Problem details>
Please write out, exactly as given, every line of the entries below up to and including the line with "Lemma submit_eapol_state response".

[Exercise material Boundary: Start]

Lemma submit_key_state submission p :
  ok_or_not (fun progress p' => progress = KeySubmission.progress submission
               /\ wr_state p'.1 = KeySubmission.next_state submission)
    (submit_key (E:=E) submission p).
Proof.
  unfold submit_key. eapply okn_bind; [apply okn_any|]. intros q p1 _.
  eapply okn_bind; [apply okn_any|]. intros key p2 _.
  eapply okn_bind; [apply okn_any|]. by intros u p3 _.
Qed.

Lemma submit_eapol_state response purpose p :
  ok_or_not (fun progress p' => exists token, progress = Wpa2Progress.EapolSubmitted token purpose
               /\ wr_state p'.1 = Wpa2RuntimeState.AwaitingEapolTransmit token purpose)
    (submit_eapol (E:=E) TX response purpose p).
Proof.
  unfold submit_eapol. eapply okn_bind; [apply okn_any|]. intros q p1 _.
  eapply okn_bind; [apply okn_any|]. intros n p2 _. destruct (_ <? n); [done|].
  eapply okn_bind; [apply okn_any|]. intros u p3 _.
  eapply okn_bind; [apply okn_any|]. intros q' p4 _.
  eapply okn_bind; [apply okn_any|]. intros frame p5 _.
  eapply okn_bind; [apply okn_any|]. intros token p6 _. by exists token.
Qed.

Lemma require_command_ok expected received :
  require_command (E:=E) expected received = Ok tt -> received = UmacCommand.to_u32 expected.
Proof. unfold require_command. destruct (_ =? _) eqn:Hc; [lia|done]. Qed.

Lemma completed_transmit_ok r event purpose :
  completed_transmit (E:=E) r event = Ok (Some purpose) ->
  exists token, wr_state r = Wpa2RuntimeState.AwaitingEapolTransmit token purpose
    /\ delivered_once event token.
Proof.
  unfold completed_transmit. destruct (wr_state r) as [|token purpose'| | | | | | | | |]; try done.
  destruct (token =? td_token event) eqn:Ht; [|done]. cbn [negb].
  destruct (len (td_statuses event) =? 1) eqn:Hl; [|done]. cbn [negb orb].
  destruct (all_succeeded event) eqn:Ha; [|done]. cbn [negb]. intros [= <-]. exists token.
  split; [done|]. split; [lia|]. unfold all_succeeded in Ha. apply andb_true_iff in Ha as [_ Ha].
  destruct (td_statuses event) as [|x [|y l]];
    [done| |exfalso; rewrite !len_cons in Hl; pose proof (len_nonneg l); lia].
  cbn in Ha. apply andb_true_iff in Ha as [Hx _]. f_equal. lia.
Qed.

(** ** The outcome of every call *)

(** The rule from the state [st]. *)
Definition follows connected st op (progress : Wpa2Progress.t) p' : Prop :=
  rt_rule connected st op progress (wr_state p'.1).

Lemma dispatch_action_follows connected st frame action was_complete p :
  wr_state p.1 = st ->
  ok_or_not (follows connected st (RtFrame frame)) (dispatch_wpa2_action (E:=E) TX action was_complete p).
Proof.
  intros <-. destruct action as [|response|request|request]; cbn [dispatch_wpa2_action].
  - apply rt_quiet.
  - pose proof (submit_eapol_state response (eapol_response_purpose was_complete) p) as Hs.
    unfold ok_or_not, follows in *. destruct (submit_eapol _ _ _ _) as [[a|e|] p']; [|done..].
    destruct Hs as (token & -> & ->). apply rt_response.
  - unfold begin_pairwise_install. eapply okn_bind; [by apply (okn_lift (Ok p))|]. intros q p1 [[= <-] ->].
    destruct (negb _) eqn:Hs; [done|]. apply negb_false_iff, bool_decide_eq_true in Hs.
    eapply okn_bind; [apply okn_any|]. intros u p2 _.
    pose proof (submit_key_state KeySubmission.Pairwise p2) as Hk.
    unfold ok_or_not, follows in *. destruct (submit_key _ _) as [[a|e|] p']; [|done..].
    destruct Hk as [-> ->]. rewrite Hs. apply rt_pairwise_key.
  - unfold begin_group_install. eapply okn_bind; [by apply (okn_lift (Ok p))|]. intros q p1 [[= <-] ->].
    destruct (negb _) eqn:Hs; [done|]. apply negb_false_iff, bool_decide_eq_true in Hs.
    eapply okn_bind; [apply okn_any|]. intros u p2 _.
    pose proof (submit_key_state KeySubmission.RekeyGroup p2) as Hk.
    unfold ok_or_not, follows in *. destruct (submit_key _ _) as [[a|e|] p']; [|done..].
    destruct Hk as [-> ->]. rewrite Hs. apply rt_rekey.
Qed.

Lemma on_ethernet_frame_closes frame p :
  closes_or (follows (station_connected p) (wr_state p.1) (RtFrame frame))
    (on_ethernet_frame (E:=E) TX frame p).
Proof.
  unfold on_ethernet_frame. eapply call_closes_bind; [by instantiate (1 := fun q p' => q = p /\ p' = p)|].
  intros q p1 [-> ->]. eapply call_closes_bind; [apply or_fail_closes, okn_lift|]. intros payload p1 [_ ->].
  eapply call_closes_bind; [apply or_fail_closes, okn_lift|]. intros pending p1 [Hp ->].
  destruct pending as [progress|].
  - unfold pending_input in Hp. destruct (negb _); [done|]. case_bool_decide; [|done].
    injection Hp as <-. apply rt_quiet.
  - eapply call_closes_bind.
    { apply or_fail_closes. instantiate (1 := fun _ p' => wr_state p'.1 = wr_state p.1).
      unfold ok_or_not, mapM_err, on_supplicant, on_runtime, zoom.
      by destruct (on_eapol _ _ _) as [[]]. }
    intros action p2 Hp2. eapply call_closes_bind; [by instantiate (1 := fun _ p' => wr_state p'.1 = wr_state p.1)|].
    intros u p3 Hp3. apply or_fail_closes. by apply dispatch_action_follows.
Qed.

(** A computation that starts by looking at the state. *)
Lemma okn_get {B} (f : Wpa2Runtime * NativeDriver W -> M (Wpa2Runtime * NativeDriver W) (Wpa2RuntimeError.t E) B) Q p :
  ok_or_not Q (f p p) -> ok_or_not Q ((get ≫= f) p).
Proof. done. Qed.

Lemma status_step connected st event command submission p :
  wr_state p.1 = st -> status_ok event command ->
  (forall command', command' = command ->
   rt_rule connected st (RtControl event) (KeySubmission.progress submission)
     (KeySubmission.next_state submission)) ->
  ok_or_not (follows connected st (RtControl event)) (submit_key (E:=E) submission p).
Proof.
  intros Hst Hs Hr. pose proof (submit_key_state submission p) as Hk.
  unfold ok_or_not, follows in *. destruct (submit_key _ _) as [[a|e|] p']; [|done..].
  destruct Hk as [-> ->]. by apply (Hr command).
Qed.

Lemma complete_install_follows connected st event command completion p :
  command_status event = Some (command, 0) ->
  (forall token, status_ok event UmacCommand.SetKey ->
   rt_rule connected st (RtControl event)
     (Wpa2Progress.EapolSubmitted token (KeyInstallCompletion.transmit_purpose completion))
     (Wpa2RuntimeState.AwaitingEapolTransmit token (KeyInstallCompletion.transmit_purpose completion))) ->
  ok_or_not (follows connected st (RtControl event))
    (wpa2_complete_key_install (E:=E) TX command completion p).
Proof.
  intros Hc Hr. unfold wpa2_complete_key_install. eapply okn_bind; [apply okn_lift|].
  intros [] p1 [->%require_command_ok ->]. eapply okn_bind; [apply okn_any|]. intros response p2 _.
  pose proof (submit_eapol_state response (KeyInstallCompletion.transmit_purpose completion) p2) as Hs.
  unfold ok_or_not, follows in *. destruct (submit_eapol _ _ _ _) as [[a|e|] p']; [|done..].
  destruct Hs as (token & -> & ->). by apply Hr.
Qed.
Lemma receive_path_kept event i output d :
  driver_wf d -> op_wf (McReceive event i output) ->
  path_kept DriverOperation.Receive d
    (with_buffer (MissionCriticalDriver_receive_packet (E:=E) RX event i) output d).
Proof.
  intros Hd Hop. pose proof (driver_receive_kept event i output d Hd Hop) as Hk.
  unfold with_buffer, with_local, MissionCriticalDriver_receive_packet, on_inner_buffer, ensure_ready,
    on_fst at 1, MissionCriticalDriver_state. munfold. cbn [fst snd].
  case_bool_decide; [|done].
  destruct (driver_receive_packet RX event i _) as [[f|e|] [n' l']] eqn:Hrec; [| |done].
  - destruct (received_allowed RX event i _ _ _ _ _ Hrec) as (Hp & Hst & _).
    cbn [finish_receive]. unfold enforce_received_frame. munfold. cbn [fst snd].
    by rewrite allowed_by_port by (cbn [mcd_inner]; by rewrite Hst).
  - cbn [fst snd]. pose proof (finish_receive_error e (mkMissionCriticalDriver n') l') as He.
    destruct (finish_receive (inr e) _) as [r [d' l'']]. destruct He as (e' & -> & Hr & Hd').
    unfold path_kept. rewrite Hr. intros Ha. rewrite (Hd' Ha). by apply Hk.
Qed.

Lemma transmit_path_kept wdev_id frame dscp_tos d :
  driver_wf d ->
  path_kept DriverOperation.Transmit d
    (dropping (MissionCriticalDriver_transmit (E:=E) TX wdev_id frame dscp_tos) d).
Proof.
  intros [Hwf Hb]. apply dropping_path_kept.
  unfold MissionCriticalDriver_transmit. apply ready_path_kept.
  unfold mbind at 1, M_bind at 1, lift.
  destruct (production_ethernet_type frame) as [ty|e|]; [|done..].
  unfold mbind at 1, M_bind at 1, get. destruct (negb _); [done|].
  apply finish_path_kept. unfold driver_transmit, require_controlled_port. munfold.
  destruct (negb _); [done|]. destruct (ethernet_type frame) as [[ty'|e|]|]; cbn [ok_or]; try done.
  destruct (port_allows _ _); [|done]. unfold on_nd_data, zoom.
  pose proof (psafe_transmit (E:=E) RX TX (nd_data (mcd_inner d)) (view (nd_device (mcd_inner d)))
    wdev_id frame dscp_tos Hwf (nd_data (mcd_inner d), nd_device (mcd_inner d))
    (conj Hb (conj eq_refl eq_refl))) as Hx.
  destruct (transmit TX wdev_id frame dscp_tos _) as [[t|e|] [p v]]; cbn [map_err]; [done| |done].
  destruct Hx as [_ [Hf _]]. cbn [fst snd] in Hf. destruct e as [[]| |[]| | | |]; cbn in Hf |- *; try done.
  all: by intros _; apply Hf.
Qed.
(** [self.link_up.load(o)], [self.link_up.swap(up, o)], [self.link_epoch.load(o)]
    and [self.link_epoch.fetch_add(1, o)] *)
Definition load_up (o : ordering) : prog bool := LoadUp o Ret.
Definition swap_up (up : bool) (o : ordering) : prog bool := SwapUp up o Ret.
Definition load_epoch (o : ordering) : prog Z := LoadEpoch o Ret.
Definition add_epoch (o : ordering) : prog unit := AddEpoch o (Ret tt).
(** [self.rx_len.load(o)], [self.rx_len.store(v, o)] and the like *)
Definition load (s : slot) (f : field) (o : ordering) : prog Z := Load s f o Ret.
Definition store (s : slot) (f : field) (v : Z) (o : ordering) : prog unit := Store s f v o (Ret tt).
(** [self.rx_state.compare_exchange(current, new, success, failure).is_ok()] *)
Definition compare_exchange (s : slot) (current new : Z) (success failure : ordering) : prog bool :=
  CompareExchange s current new success failure Ret.
Definition wake (w : waker) : prog unit := Wake w (Ret tt).
Definition register (w : waker) : prog unit := Register w (Ret tt).
Definition wake_by_ref : prog unit := WakeByRef (Ret tt).
(** [&(&*self.tx.get())[..n]], and a closure on [&mut ..[..n]]: it may use the
    other slot meanwhile, returns a value and leaves its bytes behind; its
    accesses are not atomic. *)
Definition read_slice (s : slot) (n : Z) : prog (list Z) := Read s n Ret.
Definition write_slice (s : slot) (l : list Z) : prog unit := Write s l (Ret tt).
Definition with_slice {R} (s : slot) (n : Z) (f : list Z -> prog (R * list Z)) : prog R :=
  old ← read_slice s n;
  result ← f old;
  write_slice s result.2;;
  mret result.1.
(** [a && b], evaluated from the left. *)
Definition prog_and (a b : prog bool) : prog bool :=
  x ← a; if x : bool then b else mret false.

[Exercise material Boundary: End]

Expected answer>
Lemma submit_key_state submission p :
  ok_or_not (fun progress p' => progress = KeySubmission.progress submission
               /\ wr_state p'.1 = KeySubmission.next_state submission)
    (submit_key (E:=E) submission p).
Proof.
  unfold submit_key. eapply okn_bind; [apply okn_any|]. intros q p1 _.
  eapply okn_bind; [apply okn_any|]. intros key p2 _.
  eapply okn_bind; [apply okn_any|]. by intros u p3 _.
Qed.

Lemma submit_eapol_state response purpose p :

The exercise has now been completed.